(Material for the task)

(* ===== verification/Types.v ===== *)
(** * types.go: the interfaces [DB], [Batch], [Iterator] and their contract

    The operations are records of methods in the state monad; the contracts
    state, against the abstract store of [Spec], what the doc comments of
    types.go promise.  A component that uses a database (PrefixDB, the gRPC
    server) is proved against the contract; a backend is proved to meet it. *)

From S2P Require Import Prelude Go Util Spec.

(** ** The interfaces *)

(** [type Iterator interface] *)
Class IteratorOps (I : Type) := {
  it_Domain : I → slice * slice;
  it_Valid : M I bool;
  it_Next : M I unit;
  it_Key : M I slice;
  it_Value : M I slice;
  it_Error : I → option error;
  it_Close : M I unit;
}.

(** [type Batch interface]; [S] is the state of the database it writes to. *)
Class BatchOps (S B : Type) := {
  b_Set : slice → slice → M (B * S) unit;
  b_Delete : slice → M (B * S) unit;
  b_Write : M (B * S) unit;
  b_WriteSync : M (B * S) unit;
  b_Close : M (B * S) unit;
}.

(** [type DB interface]; [Print] delivers the lines it prints. *)
Record DBOps (S I B : Type) := {
  db_Get : slice → M S slice;
  db_Has : slice → M S bool;
  db_Set : slice → slice → M S unit;
  db_SetSync : slice → slice → M S unit;
  db_Delete : slice → M S unit;
  db_DeleteSync : slice → M S unit;
  db_Iterator : slice → slice → M S I;
  db_ReverseIterator : slice → slice → M S I;
  db_Close : M S unit;
  db_NewBatch : M S B;
  db_Print : M S (list string);
  db_Stats : M S (gmap string string);
}.
Arguments db_Get {_ _ _} _ _ _.
Arguments db_Has {_ _ _} _ _ _.
Arguments db_Set {_ _ _} _ _ _ _.
Arguments db_SetSync {_ _ _} _ _ _ _.
Arguments db_Delete {_ _ _} _ _ _.
Arguments db_DeleteSync {_ _ _} _ _ _.
Arguments db_Iterator {_ _ _} _ _ _ _.
Arguments db_ReverseIterator {_ _ _} _ _ _ _.
Arguments db_Close {_ _ _} _ _.
Arguments db_NewBatch {_ _ _} _ _.
Arguments db_Print {_ _ _} _ _.
Arguments db_Stats {_ _ _} _ _.

(** ** Replies

    [reply m s r Q]: called in state [s], the method [m] delivers [r] and
    leaves a state that satisfies [Q]. *)

Definition reply {S A} (m : M S A) (s : S) (r : result A) (Q : S → Prop) : Prop :=
  ∃ s', m s = (r, s') ∧ Q s'.

Section reply.
Context {S : Type}.
Implicit Types (s : S).

Lemma reply_ret {A} (a : A) s (Q : S → Prop) : Q s → reply (mret a) s (Ok a) Q.
Proof. intros. by exists s. Qed.

Lemma reply_throw {A} e s (Q : S → Prop) : Q s → reply (throw (A := A) e) s (Err e) Q.
Proof. intros. by exists s. Qed.

Lemma reply_panic {A} msg s (Q : S → Prop) : Q s → reply (panic (A := A) msg) s (Panic msg) Q.
Proof. intros. by exists s. Qed.

Lemma reply_bind {A B} (m : M S A) (f : A → M S B) s a r (Q R : S → Prop) :
  reply m s (Ok a) Q → (∀ s', Q s' → reply (f a) s' r R) → reply (m ≫= f) s r R.
Proof.
  intros (s1 & Hm & HQ) Hf. destruct (Hf s1 HQ) as (s2 & H2 & HR).
  exists s2. by rewrite (M_bind_Ok _ _ _ _ _ Hm).
Qed.

Lemma reply_bind_Err {A B} (m : M S A) (f : A → M S B) s e (Q : S → Prop) :
  reply m s (Err e) Q → reply (m ≫= f) s (Err e) Q.
Proof. intros (s1 & Hm & HQ). exists s1. by rewrite (M_bind_Err _ _ _ _ _ Hm). Qed.

Lemma reply_bind_Panic {A B} (m : M S A) (f : A → M S B) s msg (Q : S → Prop) :
  reply m s (Panic msg) Q → reply (m ≫= f) s (Panic msg) Q.
Proof. intros (s1 & Hm & HQ). exists s1. by rewrite (M_bind_Panic _ _ _ _ _ Hm). Qed.

Lemma reply_mono {A} (m : M S A) s r (Q R : S → Prop) :
  reply m s r Q → (∀ s', Q s' → R s') → reply m s r R.
Proof. intros (s1 & ? & ?) HQR. exists s1. auto. Qed.

Lemma reply_det {A} (m : M S A) s r1 r2 (Q R : S → Prop) :
  reply m s r1 Q → reply m s r2 R → r1 = r2.
Proof. intros (s1 & ? & ?) (s2 & ? & ?). congruence. Qed.

End reply.

Lemma on_fst_reply {S T A} (m : M S A) (s : S) (t : T) r (Q : S → Prop) :
  reply m s r Q → reply (on_fst m) (s, t) r (λ st, Q st.1 ∧ st.2 = t).
Proof. intros (s' & H & HQ). exists (s', t). unfold on_fst. by rewrite H. Qed.

Lemma on_field_reply {S D A} (proj : S → D) (set : D → S → S) (m : M D A) s r (Q : D → Prop) :
  (∀ d s, proj (set d s) = d) → reply m (proj s) r Q →
  reply (on_field proj set m) s r (λ s', Q (proj s')).
Proof.
  intros Hps (d & H & HQ). exists (set d s). unfold on_field. rewrite H. by rewrite Hps.
Qed.

(** ** The contract of an iterator

    [it_rep it start end l]: the iterator [it] of domain [(start, end)] has
    still to deliver exactly the entries [l], in that order. *)

Definition invalid_msg : string := "iterator is invalid".

Class IteratorContract (I : Type) `{!IteratorOps I} := {
  it_rep : I → slice → slice → list entry → Prop;
  law_Valid it s e l : it_rep it s e l →
    reply it_Valid it (Ok (bool_decide (l ≠ []))) (λ it', it_rep it' s e l);
  law_Next it s e x l : it_rep it s e (x :: l) →
    reply it_Next it (Ok tt) (λ it', it_rep it' s e l);
  law_Next_invalid it s e : it_rep it s e [] →
    reply it_Next it (Panic invalid_msg) (λ it', it_rep it' s e []);
  law_Key it s e k v l : it_rep it s e ((k, v) :: l) →
    reply it_Key it (Ok (Some k)) (λ it', it_rep it' s e ((k, v) :: l));
  law_Key_invalid it s e : it_rep it s e [] →
    reply it_Key it (Panic invalid_msg) (λ it', it_rep it' s e []);
  law_Value it s e k v l : it_rep it s e ((k, v) :: l) →
    reply it_Value it (Ok (Some v)) (λ it', it_rep it' s e ((k, v) :: l));
  law_Value_invalid it s e : it_rep it s e [] →
    reply it_Value it (Panic invalid_msg) (λ it', it_rep it' s e []);
  law_Error it s e l : it_rep it s e l → it_Error it = None;
  law_it_Close it s e l : it_rep it s e l → reply it_Close it (Ok tt) (λ _, True);
}.

(** [Domain] returns the bounds the iterator was created with. *)
Class IteratorDomain (I : Type) `{!IteratorOps I, !IteratorContract I} :=
  law_Domain it s e l : it_rep it s e l → it_Domain it = (s, e).

(** Some return them in the other order. *)
Class IteratorBounds (I : Type) `{!IteratorOps I, !IteratorContract I} :=
  law_Bounds it s e l : it_rep it s e l → it_Domain it = (s, e) ∨ it_Domain it = (e, s).
#[global] Instance domain_bounds (I : Type) `{!IteratorOps I, !IteratorContract I, !IteratorDomain I} : IteratorBounds I.
Proof. intros it s e l H. left. by eapply law_Domain. Qed.

(** ** The contract of a database and of its batches *)

(** What a backend can store and look up: some limit the size of keys and
    values, reserve some keys, or limit the number of operations of a batch. *)
Record limits := {
  fits_write : write → Prop;
  fits_read : bytes → Prop;
  batch_limit : option nat;
}.
Definition within (l : limits) (n : nat) : Prop :=
  match batch_limit l with None => True | Some k => n ≤ k end.
Definition no_limits : limits := {| fits_write _ := True; fits_read _ := True; batch_limit := None |}.

Lemma within_le l m n : m ≤ n → within l n → within l m.
Proof. unfold within. destruct (batch_limit l); [lia|done]. Qed.

(** [Set(key, value)] with a nil value is refused before anything is stored. *)
Definition set_fits (l : limits) (key value : slice) : Prop :=
  match value with Some v => fits_write l (WSet (data key) v) | None => True end.
Definition delete_fits (l : limits) (key : slice) : Prop := fits_write l (WDelete (data key)).

(** The methods of a batch except [Close]. *)
Inductive batch_method {S B} `{!BatchOps S B} : M (B * S) unit → Prop :=
  | bm_Set key value : batch_method (b_Set key value)
  | bm_Delete key : batch_method (b_Delete key)
  | bm_Write : batch_method b_Write
  | bm_WriteSync : batch_method b_WriteSync.

Class DBContract {S I B : Type} `{!IteratorOps I, !BatchOps S B} (ops : DBOps S I B) := {
  db_it_contract :: IteratorContract I;
  db_inv : S → Prop;
  db_model : S → store;
  db_fits : limits;
  batch_rep : B → option (list write) → Prop;
  law_Get s key : db_inv s → fits_read db_fits (data key) →
    reply (db_Get ops key) s (spec_Get (db_model s) key)
      (λ s', db_inv s' ∧ db_model s' = db_model s);
  law_Has s key : db_inv s → fits_read db_fits (data key) →
    reply (db_Has ops key) s (spec_Has (db_model s) key)
      (λ s', db_inv s' ∧ db_model s' = db_model s);
  law_Set s key value : db_inv s → set_fits db_fits key value →
    reply (db_Set ops key value) s (spec_Set (db_model s) key value).1
      (λ s', db_inv s' ∧ db_model s' = (spec_Set (db_model s) key value).2);
  law_SetSync s key value : db_inv s → set_fits db_fits key value →
    reply (db_SetSync ops key value) s (spec_Set (db_model s) key value).1
      (λ s', db_inv s' ∧ db_model s' = (spec_Set (db_model s) key value).2);
  law_Delete s key : db_inv s → delete_fits db_fits key →
    reply (db_Delete ops key) s (spec_Delete (db_model s) key).1
      (λ s', db_inv s' ∧ db_model s' = (spec_Delete (db_model s) key).2);
  law_DeleteSync s key : db_inv s → delete_fits db_fits key →
    reply (db_DeleteSync ops key) s (spec_Delete (db_model s) key).1
      (λ s', db_inv s' ∧ db_model s' = (spec_Delete (db_model s) key).2);
  law_Iterator s start end_ : db_inv s → bad_bounds start end_ = false →
    ∃ it, reply (db_Iterator ops start end_) s (Ok it)
        (λ s', db_inv s' ∧ db_model s' = db_model s) ∧
      it_rep it start end_ (scan (db_model s) start end_ false);
  law_ReverseIterator s start end_ : db_inv s → bad_bounds start end_ = false →
    ∃ it, reply (db_ReverseIterator ops start end_) s (Ok it)
        (λ s', db_inv s' ∧ db_model s' = db_model s) ∧
      it_rep it start end_ (scan (db_model s) start end_ true);
  law_Iterator_bad s start end_ : db_inv s → bad_bounds start end_ = true →
    reply (db_Iterator ops start end_) s (Err errKeyEmpty)
      (λ s', db_inv s' ∧ db_model s' = db_model s);
  law_ReverseIterator_bad s start end_ : db_inv s → bad_bounds start end_ = true →
    reply (db_ReverseIterator ops start end_) s (Err errKeyEmpty)
      (λ s', db_inv s' ∧ db_model s' = db_model s);
  law_NewBatch s : db_inv s →
    ∃ b, reply (db_NewBatch ops) s (Ok b) (λ s', db_inv s' ∧ db_model s' = db_model s) ∧
      batch_rep b (Some []);
  law_batch_Set b ws s key value : batch_rep b (Some ws) → db_inv s → set_fits db_fits key value →
    within db_fits (Datatypes.S (length ws)) →
    reply (b_Set key value) (b, s) (spec_batch_Set (Some ws) key value).1
      (λ bs, batch_rep bs.1 (spec_batch_Set (Some ws) key value).2 ∧
             db_inv bs.2 ∧ db_model bs.2 = db_model s);
  law_batch_Delete b ws s key : batch_rep b (Some ws) → db_inv s → delete_fits db_fits key →
    within db_fits (Datatypes.S (length ws)) →
    reply (b_Delete key) (b, s) (spec_batch_Delete (Some ws) key).1
      (λ bs, batch_rep bs.1 (spec_batch_Delete (Some ws) key).2 ∧
             db_inv bs.2 ∧ db_model bs.2 = db_model s);
  law_batch_Write b ws s : batch_rep b (Some ws) → db_inv s →
    reply b_Write (b, s) (Ok tt)
      (λ bs, batch_rep bs.1 None ∧ db_inv bs.2 ∧ db_model bs.2 = apply_writes ws (db_model s));
  law_batch_WriteSync b ws s : batch_rep b (Some ws) → db_inv s →
    reply b_WriteSync (b, s) (Ok tt)
      (λ bs, batch_rep bs.1 None ∧ db_inv bs.2 ∧ db_model bs.2 = apply_writes ws (db_model s));
  (** "Only Close() can be called after, other methods will error." *)
  law_batch_closed b s m : batch_rep b None → db_inv s → batch_method m →
    ∃ e, reply m (b, s) (Err e)
      (λ bs, batch_rep bs.1 None ∧ db_inv bs.2 ∧ db_model bs.2 = db_model s);
  law_batch_Close b ws s : batch_rep b ws → db_inv s →
    reply b_Close (b, s) (Ok tt)
      (λ bs, batch_rep bs.1 None ∧ db_inv bs.2 ∧ db_model bs.2 = db_model s);
  law_Close s : db_inv s → reply (db_Close ops) s (Ok tt) (λ _, True);
}.
(** [Set], [Delete] write one operation; [Batch.Write] writes those of the batch. *)
Inductive step (s : sys) : label → sys → Prop :=
  | s_Lock l ws :                                       (* db.mtx.Lock() returns *)
      Forall2 op_write l ws → waiting (s_mtx s) = true →
      writer (s_mtx s) = false → readers (s_mtx s) = 0 →
      step s LWriter (Sys {| readers := 0; writer := true; waiting := false |} (s_tree s) (Some (ws, l))
                        (s_getters s) (s_iters s) (s_log s))
  | s_write ws op l db' :                               (* db.set, db.delete *)
      s_pending s = Some (ws, op :: l) →
      write_ops [op] {| btree := s_tree s |} = (Ok tt, db') →
      step s LWriter (Sys (s_mtx s) (btree db') (Some (ws, l)) (s_getters s) (s_iters s) (s_log s))
  | s_Unlock ws :                                       (* db.mtx.Unlock() *)
      s_pending s = Some (ws, []) →
      step s LWriter (Sys {| readers := readers (s_mtx s); writer := false;
                             waiting := waiting (s_mtx s) |} (s_tree s) None
                        (s_getters s) (s_iters s) (s_log s ++ [ws]))
  | s_RLock :                                           (* Get, Has: db.mtx.RLock() *)
      writer (s_mtx s) = false → waiting (s_mtx s) = false →
      step s LReader (Sys {| readers := S (readers (s_mtx s)); writer := false; waiting := false |} (s_tree s)
                        (s_pending s) (S (s_getters s)) (s_iters s) (s_log s))
  | s_RUnlock n :                                       (* Get, Has: db.mtx.RUnlock() *)
      s_getters s = S n →
      step s LReader (Sys {| readers := readers (s_mtx s) - 1; writer := writer (s_mtx s);
                             waiting := waiting (s_mtx s) |}
                        (s_tree s) (s_pending s) n (s_iters s) (s_log s))
  | s_newIterator start end_ reverse (useMtx : bool) :  (* newMemDBIteratorMtxChoice *)
      (useMtx = true → writer (s_mtx s) = false ∧ waiting (s_mtx s) = false) →
      step s LNew (Sys {| readers := (if useMtx then S (readers (s_mtx s)) else readers (s_mtx s));
                          writer := writer (s_mtx s); waiting := waiting (s_mtx s) |}
                     (s_tree s) (s_pending s) (s_getters s)
                     (s_iters s ++ [CIter start end_ reverse useMtx
                                      (GVisit 0 (skip0 start end_ reverse)) [] false false []
                                      (s_tree s)]) (s_log s))
  | s_g i c g buf closed :                              (* the goroutine of iterator [i] *)
      s_iters s !! i = Some c → gstep (s_tree s) c g buf closed →
      step s (LGoroutine i) (set_iter s i (ci_step c g buf closed))
  | s_g_RUnlock i c :                                   (* defer db.mtx.RUnlock() *)
      s_iters s !! i = Some c → ci_g c = GUnlock →
      step s (LGoroutine i)
        (Sys {| readers := (if ci_useMtx c then readers (s_mtx s) - 1 else readers (s_mtx s));
                writer := writer (s_mtx s); waiting := waiting (s_mtx s) |}
           (s_tree s) (s_pending s) (s_getters s)
           (<[i := ci_step c GDone (ci_buf c) (ci_closed c)]> (s_iters s)) (s_log s))
  | s_receive i c x buf :                               (* item, ok := <-i.ch *)
      s_iters s !! i = Some c → ci_buf c = x :: buf →
      step s (LReceive i) (set_iter s i
        (CIter (ci_start c) (ci_end c) (ci_reverse c) (ci_useMtx c) (ci_g c) buf (ci_closed c)
           (ci_cancelled c) (ci_received c ++ [x]) (ci_snap c)))
  | s_cancel i c :                                      (* i.cancel() *)
      s_iters s !! i = Some c →
      step s (LCancel i) (set_iter s i
        (CIter (ci_start c) (ci_end c) (ci_reverse c) (ci_useMtx c) (ci_g c) (ci_buf c)
           (ci_closed c) true (ci_received c) (ci_snap c)))
  | s_wait :                                            (* db.mtx.Lock() is called *)
      writer (s_mtx s) = false → waiting (s_mtx s) = false →
      step s LWriter (Sys {| readers := readers (s_mtx s); writer := false; waiting := true |}
                        (s_tree s) (s_pending s) (s_getters s) (s_iters s) (s_log s)).
(* ===== verification/MemDBLive.v ===== *)
(** * MemDB: the mutex is released

    Liveness of the system of [MemDBConc]: when no new call starts, what is
    under way comes to its end and leaves the mutex free, whatever the order in
    which the goroutines and their clients act. *)

From S2P Require Import Prelude Go Util Spec Types BTree MemDB MemDBCorrect MemDBConc.

(** [P] holds after finitely many steps of [R], whichever steps are taken. *)
Inductive inevitable {A : Type} (R : A → A → Prop) (P : A → Prop) (a : A) : Prop :=
  | inev_now : P a → inevitable R P a
  | inev_step : (∃ b, R a b) → (∀ b, R a b → inevitable R P b) → inevitable R P a.

(** A measure in two parts, the second of which may grow when the first falls. *)
Lemma inevitable_measure {A} (R : A → A → Prop) (I P : A → Prop) (f g : A → nat) a :
  (∀ a b, I a → R a b → I b ∧ (f b < f a ∨ f b = f a ∧ g b < g a)) →
  (∀ a, I a → P a ∨ ∃ b, R a b) → I a → inevitable R P a.
Proof.
  intros Hdec Hprog. remember (f a) as n eqn:Hn. remember (g a) as k eqn:Hk. revert k a Hn Hk.
  induction (lt_wf n) as [n _ IHn]. intros k. induction (lt_wf k) as [k _ IHk]. intros a -> -> HI.
  destruct (Hprog a HI) as [HP|Hb]; [by apply inev_now|]. apply inev_step; [done|]. intros b Hab.
  destruct (Hdec a b HI Hab) as [HIb [Hlt|[Heq Hlt]]]; [by apply (IHn (f b) Hlt (g b))|].
  by apply (IHk (g b) Hlt).
Qed.

Section live.
Context {T : Type} `{!BTreeOps item T} `{!BTreeLaws (T := T) item_Less}.
Implicit Types (s : sys (T := T)).

(** A step that starts no call: no [Lock] that waits or returns, no [RLock], no
    new iterator; [i.cancel()] only the first time. *)
Definition winding s s' : Prop :=
  ∃ lab, step s lab s' ∧ lab ≠ LNew ∧ (is_Some (s_pending s') → is_Some (s_pending s)) ∧
    s_getters s' ≤ s_getters s ∧ (waiting (s_mtx s') = true → waiting (s_mtx s) = true) ∧ s' ≠ s.

(** Nobody holds the mutex, every goroutine is finished, every channel empty. *)
Definition at_rest s : Prop :=
  readers (s_mtx s) = 0 ∧ writer (s_mtx s) = false ∧
  Forall (λ c, ci_g c = GDone ∧ ci_buf c = []) (s_iters s).

Definition to_write s : nat := match s_pending s with None => 0 | Some (_, l) => S (length l) end.
Definition to_do s : nat :=
  s_getters s + sum_list_with (λ c, effort (s_tree s) c + if ci_cancelled c then 0 else 1) (s_iters s).

Lemma to_do_iter s i c c' :
  s_iters s !! i = Some c → effort (s_tree s) c' < effort (s_tree s) c → ci_cancelled c' = ci_cancelled c →
  to_do (set_iter s i c') < to_do s.
Proof.
  intros Hi He Hc. unfold to_do. simpl.
  pose proof (sum_list_with_insert (λ c, effort (s_tree s) c + if ci_cancelled c then 0 else 1) _ i c c' Hi) as Hsum.
  simpl in Hsum. rewrite Hc in Hsum. lia.
Qed.

(** The actions of a goroutine and of its client. *)
Lemma iter_step s lab s' i :
  step s lab s' → lab = LGoroutine i ∨ lab = LReceive i →
  s_pending s' = s_pending s ∧ s_getters s' = s_getters s ∧
  waiting (s_mtx s') = waiting (s_mtx s) ∧ to_do s' < to_do s.
Proof.
  destruct 1 as [| | | | | |j c g buf closed Hj Hg|j c Hj Hg|j c x buf Hj Hb| |]; try naive_solver; intros _;
    (split_and!; [done..|]).
  - apply (to_do_iter s j c); [done| |done]. by apply gstep_effort.
  - apply (to_do_iter s j c); [done| |done]. unfold effort. simpl. rewrite Hg. lia.
  - apply (to_do_iter s j c); [done| |done]. unfold effort. simpl. rewrite Hb. simpl. lia.
Qed.

Lemma winding_decreases s s' :
  inv s → winding s s' →
  to_write s' < to_write s ∨ to_write s' = to_write s ∧ to_do s' < to_do s.
Proof.
  intros Hinv (lab & Hst & Hnew & Hp & Hg & Hw & Hne).
  assert (∀ i, lab = LGoroutine i ∨ lab = LReceive i → to_write s' = to_write s ∧ to_do s' < to_do s) as Hiter.
  { intros i Hi. destruct (iter_step s lab s' i Hst Hi) as (Hpe & _ & _ & ?). unfold to_write. by rewrite Hpe. }
  destruct Hst as [l ws Hl Hwt Hwf Hr0|ws op l db' Hpe Hwr|ws Hpe|Hwf Hwt|n Hn|start end_ r useMtx Hm
    |i c g buf closed Hi Hgs|i c Hi Hgs|i c x buf Hi Hb|i c Hi|Hwf Hwt]; simpl in *; eauto.
  - rewrite (proj2 (inv_writer s Hinv)) in Hwf; [done|]. by apply Hp.
  - left. unfold to_write. rewrite Hpe. simpl. lia.
  - left. unfold to_write. rewrite Hpe. simpl. lia.
  - lia.
  - right. split; [done|]. unfold to_do. simpl. lia.
  - done.
  - right. split; [done|]. unfold to_do. simpl. destruct (ci_cancelled c) eqn:Hc.
    + destruct Hne. unfold set_iter. destruct s as [mtx t pe ge its lg], c. simpl in *. subst. by rewrite list_insert_id.
    + set (c' := CIter (ci_start c) (ci_end c) (ci_reverse c) (ci_useMtx c) (ci_g c) (ci_buf c)
        (ci_closed c) true (ci_received c) (ci_snap c)).
      pose proof (sum_list_with_insert (λ c, effort (s_tree s) c + if ci_cancelled c then 0 else 1) _ i c c' Hi)
        as Hsum. cbv beta in Hsum. change (effort (s_tree s) c') with (effort (s_tree s) c) in Hsum.
      change (ci_cancelled c') with true in Hsum. rewrite Hc in Hsum. lia.
  - rewrite Hwt in Hw. specialize (Hw eq_refl). done.
Qed.

(** Until all is at rest something can wind down. *)
Lemma winding_progress s : inv s → at_rest s ∨ ∃ s', winding s s'.
Proof.
  intros Hinv. destruct (s_pending s) as [[ws l]|] eqn:Hp.
  - right. destruct l as [|op l].
    + eexists. exists LWriter. split; [by apply s_Unlock|]. simpl. split_and!; try done. intros E. by rewrite <-E in Hp.
    + pose proof (inv_log s Hinv) as Hlog. unfold log_ok in Hlog. rewrite Hp in Hlog.
      destruct Hlog as (dn & todo & _ & Hl & _). inversion Hl as [|? w ? todo' Hop _]; subst.
      destruct (write_ops_spec [op] [w] (tree_db (s_tree s))) as (db' & Hwr & _);
        [by repeat constructor|apply (inv_db s Hinv)|].
      eexists. exists LWriter. split; [by eapply s_write|]. simpl. rewrite Hp. split_and!; try done.
      intros E. rewrite <-E in Hp. simpl in Hp. injection Hp as Hp. apply (f_equal length) in Hp. simpl in Hp. lia.
  - destruct (s_getters s) as [|n] eqn:Hg.
    + destruct (decide (Forall (λ c, effort (s_tree s) c = 0) (s_iters s))) as [Hall|Hsome].
      * left. assert (Forall (λ c, ci_g c = GDone ∧ ci_buf c = []) (s_iters s)) as Hdone.
        { eapply Forall_impl; [exact Hall|]. intros c. unfold effort. simpl.
          destruct (ci_g c), (ci_buf c); simpl; lia || done. }
        split_and!; [|by apply not_true_is_false; rewrite (inv_writer s Hinv), Hp; intros []|done].
        rewrite (inv_readers s Hinv), Hg. unfold holders. clear -Hdone.
        induction Hdone as [|c l [Hc _] _ IH]; [done|]. simpl in *. unfold holds at 1. by rewrite Hc.
      * right. apply not_Forall_Exists, Exists_exists in Hsome as (c & Hc & He); [|apply _].
        apply list_elem_of_lookup in Hc as [i Hi]. simpl in He.
        destruct (drain_progress s i c Hi) as (lab & s' & Hst & Hlab); [lia|].
        destruct (iter_step s lab s' i Hst Hlab) as (E1 & E2 & E3 & E4).
        exists s', lab. rewrite E1, E2, E3. split_and!; try done; [by destruct Hlab; subst|]. intros ->. lia.
    + right. eexists. exists LReader. split; [by apply s_RUnlock|]. simpl. rewrite Hp, Hg. split_and!; try done; [lia|].
      intros E. rewrite <-E in Hg. simpl in Hg. lia.
Qed.

(** C15: from every state of every run, when no new call starts, the mutex
    becomes free, every goroutine ends and every channel is emptied, whichever
    of the goroutines, clients, readers and writers act and in whatever order;
    then a writer gets the lock at once. *)
Theorem mutex_released s :
  reachable s → inevitable winding (λ s', at_rest s' ∧
    (waiting (s_mtx s') = true → ∀ l ws, Forall2 op_write l ws →
      ∃ s2, step s' LWriter s2 ∧ s_pending s2 = Some (ws, l))) s.
Proof.
  intros Hs%reachable_inv. eapply (inevitable_measure _ inv _ to_write to_do); [| |exact Hs].
  - intros a b Ha Hab. split; [|by apply winding_decreases].
    destruct Hab as (lab & Hst & _). by eapply step_inv.
  - intros a Ha. destruct (winding_progress a Ha) as [Hrest|?]; [|by right]. left. split; [done|].
    intros Hw l ws Hl. destruct Hrest as (Hr & Hwr & _). eexists. split; [by apply s_Lock|done].
Qed.

End live.

(** The iterator over 70 entries of [big] with a writer waiting. *)
Lemma mutex_released_witness :
  inevitable winding (λ s', at_rest s' ∧
    (waiting (s_mtx s') = true → ∀ l ws, Forall2 op_write l ws →
      ∃ s2, step s' LWriter s2 ∧ s_pending s2 = Some (ws, l))) big_wait.
Proof. exact (mutex_released big_wait big_wait_reachable). Defined.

(End Material for the task)

» **Work to complete**: Look back at the entries above and repeat, unchanged, every line from the line holding "db_inv : S → Prop;" through the line holding "law_SetSync s key".

» **Output for this task**:
  db_inv : S → Prop;
  db_model : S → store;
  db_fits : limits;
  batch_rep : B → option (list write) → Prop;
  law_Get s key : db_inv s → fits_read db_fits (data key) →
    reply (db_Get ops key) s (spec_Get (db_model s) key)
      (λ s', db_inv s' ∧ db_model s' = db_model s);
  law_Has s key : db_inv s → fits_read db_fits (data key) →
    reply (db_Has ops key) s (spec_Has (db_model s) key)
      (λ s', db_inv s' ∧ db_model s' = db_model s);
  law_Set s key value : db_inv s → set_fits db_fits key value →
    reply (db_Set ops key value) s (spec_Set (db_model s) key value).1
      (λ s', db_inv s' ∧ db_model s' = (spec_Set (db_model s) key value).2);
  law_SetSync s key value : db_inv s → set_fits db_fits key value →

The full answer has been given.